Denek Z., ERBİL G., ÖZBAL S., CİLAKER MIÇILI S., Ozogul C.

TOXICOLOGY AND INDUSTRIAL HEALTH, vol.32, no.1, pp.106-117, 2016 (Journal Indexed in SCI) identifier identifier identifier

  • Publication Type: Article / Article
  • Volume: 32 Issue: 1
  • Publication Date: 2016
  • Doi Number: 10.1177/0748233713498437
  • Title of Journal : TOXICOLOGY AND INDUSTRIAL HEALTH
  • Page Numbers: pp.106-117

Abstract

The herbicide itself and the degradation products are highly toxic on biological systems. The aim of this study is to investigate the potential toxic effects of trifluralin (TRF) on the urinary system of male rats and to investigate the protective effects of resveratrol (RSV) in TRF-induced urinary system damage. A total of 35 male Wistar rats were randomly divided into: (1) control group, (2) sham group, (3) low dose TRF group (0.8g/kg/day), (4) high dose TRF group (2g/kg/day) and (5) high dose TRF + RSV group 10mg/kg/day. RSV was administered for 21 days by intragastric gavage at a dose of 10mg/kg/day after induction of TRF. Kidney, ureter and urinary bladder tissue was examined using light microscopy and ultrastructurally. Terminal deoxynucleotidyl transferase-mediated dUTP nick end labelling was performed to detect apoptosis.

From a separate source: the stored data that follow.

(** X10: the slug [_extract_slug_from_url] returns is what follows the
    last slash of the path once the slashes around the path are removed:
    it holds no slash and is not empty, and what stands before it begins
    with the segment [market] or [event]. *)
Theorem slug_follows_last_slash (url slug : string) :
  GammaClient__extract_slug_from_url url = Some slug ->
  exists parsed before,
    urlparse url = inr parsed
    /\ strip "/" (path parsed) = before ++ String slash slug
    /\ ~ In slash (list_ascii_of_string slug)
    /\ slug <> EmptyString
    /\ (hd EmptyString (split slash (strip "/" (path parsed))) = "market"
        \/ hd EmptyString (split slash (strip "/" (path parsed))) = "event").
Proof.
  intros He. pose proof (extract_slug_nonempty _ _ He) as Hne. revert He.
  unfold GammaClient__extract_slug_from_url.
  destruct (urlparse url) as [msg | parsed]; [discriminate |].
  set (parts := split slash (strip "/" (path parsed))).
  destruct (2 <=? length parts)%nat eqn:Hlen; cbn [andb]; [| discriminate].
  destruct (existsb (String.eqb (hd EmptyString parts)) ["market"; "event"])
    eqn:Hhd; [| discriminate].
  intros H; inversion H as [Hslug]. subst slug. apply Nat.leb_le in Hlen.
  exists parsed, (join slash (removelast parts)). repeat split.
  - rewrite <- (join_split slash (strip "/" (path parsed))). fold parts.
    apply join_last. exact Hlen.
  - pose proof (split_no_sep slash (strip "/" (path parsed))) as Hall.
    fold parts in Hall. rewrite Forall_forall in Hall. apply Hall.
    assert (Hin : forall (l : list string) d, l <> [] -> In (last l d) l).
    { clear. induction l as [| x l IH]; intros d Hl; [congruence |].
      destruct l as [| y l]; [left; reflexivity |].
      right. apply IH. discriminate. }
    apply Hin. intros E. rewrite E in Hlen. simpl in Hlen. lia.
  - exact Hne.
  - simpl in Hhd. rewrite orb_false_r in Hhd. apply orb_prop in Hhd.
    destruct Hhd as [E | E]; apply String.eqb_eq in E; auto.
Qed.

(** X11: slashes before and after the path do not change the slug: two
    URLs whose paths differ by runs of slashes at the ends give the same
    slug, or none both. *)
Theorem slug_ignores_surrounding_slashes
    (url url' : string) (parsed parsed' : ParseResult) (before after : string) :
  urlparse url = inr parsed ->
  urlparse url' = inr parsed' ->
  path parsed' = before ++ path parsed ++ after ->
  all_in "/" before = true ->
  all_in "/" after = true ->
  GammaClient__extract_slug_from_url url'
  = GammaClient__extract_slug_from_url url
  /\ AsyncGammaClient__extract_slug_from_url url'
     = AsyncGammaClient__extract_slug_from_url url.
Proof.
  intros Hp Hp' Hpath Hb Ha.
  assert (H : GammaClient__extract_slug_from_url url'
              = GammaClient__extract_slug_from_url url).
  { unfold GammaClient__extract_slug_from_url. rewrite Hp, Hp', Hpath.
    rewrite (strip_app_all "/" before (path parsed) after Hb Ha).
    reflexivity. }
  split; [exact H |].
  rewrite !AsyncGammaClient__extract_slug_from_url_eq. exact H.
Qed.

(* =================================================================== *)
(** ** Further properties: [resolve_url] *)
(* =================================================================== *)

(** X6: [resolve_url] makes two calls at most, and raises nothing but
    [ValidationError]: when it raises, no slug could be extracted from
    the URL and no call was made.  Whatever the lookups raise, an error
    of the SDK or not, stays inside.  The non-blocking method does the
    same. *)
Theorem resolve_url_raises_only_validation_error
    (url : string) (log : list Request) :
  (exists calls,
     snd (GammaClient_resolve_url url log) = (log ++ calls)%list
     /\ (length calls <= 2)%nat)
  /\ (forall e,
        fst (GammaClient_resolve_url url log) = Raise e ->
        e = ValidationError ("Invalid Polymarket URL: " ++ url)
        /\ GammaClient__extract_slug_from_url url = None
        /\ snd (GammaClient_resolve_url url log) = log)
  /\ run_until_complete (AsyncGammaClient_resolve_url url) log
     = GammaClient_resolve_url url log.
Proof.
  split; [| split; [| apply run_AsyncGammaClient_resolve_url]].
  - destruct (GammaClient__extract_slug_from_url url) as [slug |] eqn:He.
    + pose proof (extract_slug_nonempty _ _ He) as Hne.
      pose proof (resolve_url_log url slug log He Hne) as H. simpl in H.
      destruct (fst (MarketsClient_get_by_slug slug log));
        rewrite H; eexists; split; try reflexivity; simpl; lia.
    + rewrite (resolve_url_invalid url log (or_introl He)).
      exists []. split; [rewrite app_nil_r; reflexivity | simpl; lia].
  - intros e Hr.
    destruct (GammaClient__extract_slug_from_url url) as [slug |] eqn:He.
    + destruct (resolve_url_returns url slug log He (extract_slug_nonempty _ _ He))
        as [found Hf].
      congruence.
    + rewrite (resolve_url_invalid url log (or_introl He)) in *.
      simpl in Hr. inversion Hr. auto.
Qed.

(** X7: where the result of [resolve_url] comes from, once a slug is
    extracted.  It is a market exactly when the Market lookup returns
    one.  It is an event exactly when the Market lookup raises, whatever
    it raises, and the Event lookup, made after it, returns the event.
    It is [None] exactly when the Market lookup returns [None], or both
    lookups raise. *)
Theorem resolve_url_result_origin (url slug : string) (log : list Request) :
  GammaClient__extract_slug_from_url url = Some slug ->
  let market_lookup := mkRequest "GET" ("/markets/slug/" ++ slug) None in
  let markets := fst (MarketsClient_get_by_slug slug log) in
  let events := fst (EventsClient_get_by_slug slug (log ++ [market_lookup])%list) in
  let resolved := fst (GammaClient_resolve_url url log) in
  (forall market,
     resolved = Ok (Some (inl market)) <-> markets = Ok (Some market))
  /\ (forall event,
        resolved = Ok (Some (inr event))
        <-> (exists e, markets = Raise e) /\ events = Ok event)
  /\ (resolved = Ok None
      <-> markets = Ok None
          \/ ((exists e, markets = Raise e) /\ exists e', events = Raise e')).
Proof.
  intros He market_lookup markets events resolved.
  subst resolved markets events.
  rewrite (resolve_url_lookups url slug log He (extract_slug_nonempty _ _ He)).
  pose proof (MarketsClient_get_by_slug_log slug log) as Hlog.
  fold market_lookup in Hlog.
  destruct (MarketsClient_get_by_slug slug log) as [[[found |] | e] log1];
    simpl in Hlog; subst log1; simpl;
    try (destruct (EventsClient_get_by_slug slug (log ++ [market_lookup])%list)
           as [[found' | e'] log2]; simpl);
    repeat split; intros;
    repeat match goal with
      | H : _ /\ _ |- _ => destruct H
      | H : _ \/ _ |- _ => destruct H
      | H : exists _, _ |- _ => destruct H
      end;
    try congruence;
    try (left; reflexivity);
    try (right; split; eexists; reflexivity);
    try (eexists; reflexivity).
Qed.

(** X8: [resolve_url] depends on the URL through its slug alone: two URLs
    with the same slug, one under [market] and one under [event], are
    resolved by the same calls to the same result, the Market lookup
    first for both. *)
Theorem resolve_url_depends_on_slug_only
    (url url' slug : string) (log : list Request) :
  GammaClient__extract_slug_from_url url = Some slug ->
  GammaClient__extract_slug_from_url url' = Some slug ->
  GammaClient_resolve_url url log = GammaClient_resolve_url url' log
  /\ run_until_complete (AsyncGammaClient_resolve_url url) log
     = run_until_complete (AsyncGammaClient_resolve_url url') log
  /\ exists calls,
       snd (GammaClient_resolve_url url log)
       = (log ++ mkRequest "GET" ("/markets/slug/" ++ slug) None :: calls)%list.
Proof.
  intros He He'. pose proof (extract_slug_nonempty _ _ He) as Hne.
  assert (H : GammaClient_resolve_url url log = GammaClient_resolve_url url' log).
  { rewrite (resolve_url_lookups url slug log He Hne).
    rewrite (resolve_url_lookups url' slug log He' Hne). reflexivity. }
  split; [exact H |]. split.
  - rewrite !run_AsyncGammaClient_resolve_url. exact H.
  - pose proof (resolve_url_log url slug log He Hne) as Hl. simpl in Hl.
    destruct (fst (MarketsClient_get_by_slug slug log)); rewrite Hl;
      eexists; reflexivity.
Qed.

(* =================================================================== *)
(** ** Further properties: the methods of the sub-clients *)
(* =================================================================== *)

Create HintDb methods.

#[local] Hint Unfold
  SportsClient_list_teams
  SportsClient_get_metadata
  SportsClient_get_market_types
  TagsClient_list
  TagsClient_get_by_id
  TagsClient_get_by_slug
  TagsClient_get_related_by_id
  TagsClient_get_related_by_slug
  TagsClient_get_tags_related_to_id
  TagsClient_get_tags_related_to_slug
  EventsClient_list
  EventsClient_get_by_id
  EventsClient_get_tags
  EventsClient_get_by_slug
  MarketsClient_list
  MarketsClient_get_by_id
  MarketsClient_get_tags
  SeriesClient_list
  SeriesClient_get_by_id
  CommentsClient_list
  CommentsClient_get_by_id
  CommentsClient_get_by_user
  ProfilesClient_get_by_address
  GammaClient_get_status : methods.

Lemma bind_lift_fst {A B : Type} (c : IO A) (g : A -> result B)
    (log : list Request) (a : A) :
  fst (c log) = Ok a -> fst ((x <- c ;; lift (g x)) log) = g a.
Proof.
  simpl. destruct (c log) as [[a' | e] log']; simpl; [| discriminate].
  intros H; inversion H; subst. destruct (g a); reflexivity.
Qed.

Lemma bind_raise_fst {A B : Type} (c : IO A) (f : A -> IO B)
    (log : list Request) (e : exn) :
  fst (c log) = Raise e -> fst ((x <- c ;; f x) log) = Raise e.
Proof.
  simpl. destruct (c log) as [[a | e'] log']; simpl; [discriminate |].
  intros H; inversion H; reflexivity.
Qed.

Lemma new_not_dict (m : model) (data : pyvalue) :
  (forall kwargs, data <> PyDict kwargs) ->
  new m data = Raise (PyError "TypeError" "argument after ** must be a mapping").
Proof.
  intros H. destruct data; try reflexivity. exfalso. eapply H. reflexivity.
Qed.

Superoxide dismutase (SOD), glutathion peroxidase (GPx) and malondialdehyde (MDA) levels were also evaluated biochemically for oxidative stress parameters. Histological evaluation showed that TRF increases apoptosis and oxidative stress, causes histological tissue damages and biochemical changes in the kidneys but does not cause any damage to the ureter and bladder. Treatment with RSV significantly attenuated tissue damage in the urinary system of rats. Apopitotic cells were significantly decreased in the treatment group. Additionally, treatment with RSV decreased SOD and GPx levels and increased MDA levels in the kidney tissue of animals subjected to TRF. These results show that RSV can significantly minimize histological damage and biochemical differences in treating TRF-induced kidney injury in rats.